Each year, the third Friday in September is set aside to honor the commitment and the sacrifices made by this nation's Prisoners of War and those who are still Missing in Action, as well as their families.
Pursuant to 2001 Wisconsin Act 100, the State of Wisconsin has declared that the third Friday of September should be annually designated as POW/MIA Recognition Day in Wisconsin.
National POW/MIA Recognition Day legislation was introduced yearly, until 1995, when it was deemed by Congress that legislation designating special commemorative days would no longer be considered by Congress. The President now signs a proclamation each year.
National POW/MIA Recognition Day is one of the six days specified by federal law on which the black POW/MIA flag shall be flown over federal facilities and cemeteries, post offices and military installations.

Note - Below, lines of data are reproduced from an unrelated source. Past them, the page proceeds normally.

(* ===== verification/Publish.v ===== *)
(** * Publish: the PUBLISH packet ([mqtt_packet.c])

    [MqttEncode_Publish] and [MqttDecode_Publish]. A payload may be larger
    than the buffer: the encoder writes as much of it as fits, and the decoder
    reports as much of it as was received, with the whole size in
    [total_len]. *)
From S2P Require Import Prelude PacketDefs Wire Topic FixedHeader Props Frame.

(** The checks of the topic name: its length. *)
Definition publish_topic_len (publish : MqttMessage) : result Z :=
  match msg_topic_name publish with
  | None => Err MQTT_CODE_ERROR_BAD_ARG
  | Some topic_name =>
    let str_len := XSTRLEN topic_name in
    let level := msg_protocol_level publish in
    if 65535 <? str_len then Err MQTT_CODE_ERROR_BAD_ARG
    else
      ok ← MqttPacket_TopicNameValid (Some topic_name) (u16 str_len) level;
      if negb ok then Err MQTT_CODE_ERROR_MALFORMED_DATA
      else
        ok ← MqttEncode_Utf8Ok (Some topic_name) str_len;
        if negb ok then Err MQTT_CODE_ERROR_MALFORMED_DATA
        else if (MQTT_CONNECT_PROTOCOL_LEVEL_5 <=? level) && (str_len =? 0) &&
                negb (saw MQTT_PROP_TOPIC_ALIAS (msg_props publish))
        then Err MQTT_CODE_ERROR_BAD_ARG
        else Ok str_len
  end.

(** [variable_len] and [props_len]. *)
Definition publish_variable_len (publish : MqttMessage) : result (Z * Z) :=
  str_len ← publish_topic_len publish;
  let variable_len := str_len + MQTT_DATA_LEN_SIZE in
  variable_len ←
    (if MQTT_QOS_0 <? msg_qos publish then
       if msg_packet_id publish =? 0 then Err MQTT_CODE_ERROR_PACKET_ID
       else Ok (variable_len + MQTT_DATA_LEN_SIZE)
     else if negb (msg_duplicate publish =? 0) then Err MQTT_CODE_ERROR_BAD_ARG
     else Ok variable_len);
  if MQTT_CONNECT_PROTOCOL_LEVEL_5 <=? msg_protocol_level publish then
    '(props_len, tmp_len) ← props_length MQTT_PACKET_TYPE_PUBLISH (msg_props publish);
    Ok (variable_len + props_len + tmp_len, props_len)
  else Ok (variable_len, 0).

(** The payload length the fixed header announces. *)
Definition publish_payload_len (publish : MqttMessage) (use_cb : bool) : Z :=
  if (match msg_buffer publish with Some _ => true | None => use_cb end) &&
     (0 <? msg_total_len publish)
  then i32 (msg_total_len publish) else 0.
Definition MqttEncode_Unsubscribe (tx_buf_len : Z) (unsubscribe : MqttUnsubscribe) : emit :=
  let level := un_protocol_level unsubscribe in
  if un_packet_id unsubscribe =? 0 then Err MQTT_CODE_ERROR_PACKET_ID
  else if un_topic_count unsubscribe <=? 0 then Err MQTT_CODE_ERROR_BAD_ARG
  else
    topics ← topics_used (un_topic_count unsubscribe) (un_topics unsubscribe);
    remain_len ← unsubscribe_len_loop level topics MQTT_DATA_LEN_SIZE;
    let head := MqttEncode_Num true (un_packet_id unsubscribe) in
    let payload := unsubscribe_write_loop topics in
    if MQTT_CONNECT_PROTOCOL_LEVEL_5 <=? level then
      '(props_len, tmp_len) ← props_length MQTT_PACKET_TYPE_UNSUBSCRIBE (un_props unsubscribe);
      write_packet tx_buf_len (remain_len + props_len + tmp_len) MQTT_PACKET_TYPE_UNSUBSCRIBE
        0 MQTT_QOS_1 0
        (head +++ write_props MQTT_PACKET_TYPE_UNSUBSCRIBE (un_props unsubscribe) props_len +++ payload)
    else
      write_packet tx_buf_len remain_len MQTT_PACKET_TYPE_UNSUBSCRIBE 0 MQTT_QOS_1 0
        (head +++ payload).

(** The loop over the payload; [filters] are the ones stored so far. *)
Fixpoint unsubscribe_read_loop (fuel : nat) (rx_buf : list Z) (rx_payload rx_end : Z)
    (protocol_level : Z) (filters : list (list Z)) : result (list (list Z)) :=
  match fuel with
  | O => UB
  | S fuel =>
    if rx_payload <? rx_end then
      if MAX_MQTT_TOPICS <=? len filters then Err MQTT_CODE_ERROR_OUT_OF_BUFFER
      else
        '(filter, filter_len, tmp) ← MqttDecode_String rx_buf rx_payload (u32 (rx_end - rx_payload));
        if rx_end <? rx_payload + tmp then Err MQTT_CODE_ERROR_OUT_OF_BUFFER
        else
          ok ← MqttPacket_TopicFilterValid_ex (Some filter) filter_len protocol_level;
          if negb ok then Err MQTT_CODE_ERROR_MALFORMED_DATA
          else
            unsubscribe_read_loop fuel rx_buf (rx_payload + tmp) rx_end protocol_level
              (filters ++ [filter])
    else Ok filters
  end.
(* ===== verification/Connect.v ===== *)
(** * Connect: CONNECT ([mqtt_packet.c])

    [MqttEncode_Connect] and [MqttDecode_Connect], with the list of properties
    that a Will may have. *)
From S2P Require Import Prelude PacketDefs Wire Topic FixedHeader Props Frame.

(** ["MQTT"]. *)
Definition MQTT_CONNECT_PROTOCOL_NAME : list Z := [77; 81; 84; 84].
(** [sizeof(MqttConnectPacket)]. *)
Abbreviation CONNECT_PACKET_SIZE := 10.

Definition MqttWillProps_ValidateType (type : Z) : bool :=
  (type =? MQTT_PROP_WILL_DELAY_INTERVAL) ||
  (type =? MQTT_PROP_PAYLOAD_FORMAT_IND) ||
  (type =? MQTT_PROP_MSG_EXPIRY_INTERVAL) ||
  (type =? MQTT_PROP_CONTENT_TYPE) ||
  (type =? MQTT_PROP_RESP_TOPIC) ||
  (type =? MQTT_PROP_CORRELATION_DATA) ||
  (type =? MQTT_PROP_USER_PROP).

(** The level a CONNECT is sent with; it is written back to the structure. *)
Definition connect_level (mc : MqttConnect) : Z :=
  if mc_protocol_level mc =? 0 then MQTT_CONNECT_PROTOCOL_LEVEL else mc_protocol_level mc.

Definition connect_set_level (mc : MqttConnect) (level : Z) : MqttConnect :=
  mkConnect (mc_keep_alive_sec mc) (mc_clean_session mc) (mc_client_id mc) level
    (mc_enable_lwt mc) (mc_lwt_msg mc) (mc_username mc) (mc_password mc) (mc_props mc)
    (mc_password_len mc).

(** The checks and the length of a string field. *)
Definition connect_str_len (s : list Z) : result Z :=
  let str_len := XSTRLEN s in
  if 65535 <? str_len then Err MQTT_CODE_ERROR_BAD_ARG
  else
    ok ← MqttEncode_Utf8Ok (Some s) str_len;
    if negb ok then Err MQTT_CODE_ERROR_MALFORMED_DATA else Ok (str_len + MQTT_DATA_LEN_SIZE).

(** The loop over the Will Properties. *)
Fixpoint will_props_check (will_prop_count : Z) (props : list MqttProp) : bool :=
  match props with
  | [] => true
  | will_prop :: props =>
    let will_prop_count := will_prop_count + 1 in
    if (MQTT_MAX_PROPS <? will_prop_count) || negb (MqttWillProps_ValidateType (prop_type will_prop))
    then false
    else will_props_check will_prop_count props
  end.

On Friday, September 18, 2020, Governor Tony Evers, WDVA Secretary Mary Kolar, DOR Secretary Peter Barca, VFW State Commander Jason Johns, and Rolling Thunder Wisconsin State Liaison Mark Herrmann unveiled the POW MIA Chair of Honor at a small ceremony at the Wisconsin State Capitol. To view the ceremony, click here.
Of the 125,214 Americans surviving captivity, about 29,350 were estimated to be alive as of the end of 2005. Records show that 142,246 Americans were captured and interned during World War I, World War II, the Korean War, the Vietnam War, the Gulf War, the Somalia and Kosovo conflicts, and Operation Iraqi Freedom.
More than 78,000 Americans are unaccounted for from WWII, more than 8,100 American servicemen from the Korean War, and at the end of the Vietnam War, there reportedly were 2,583 unaccounted for American prisoners, missing or killed in action/body not recovered.
As of September 1, 2006, 1,798 Americans are still so listed by the Defense Department, over 90% of them in Vietnam or in areas of Laos and Cambodia where Vietnamese forces operated during the war. One hundred twenty-six Americans are still listed as missing in action and unaccounted-for from the Cold War.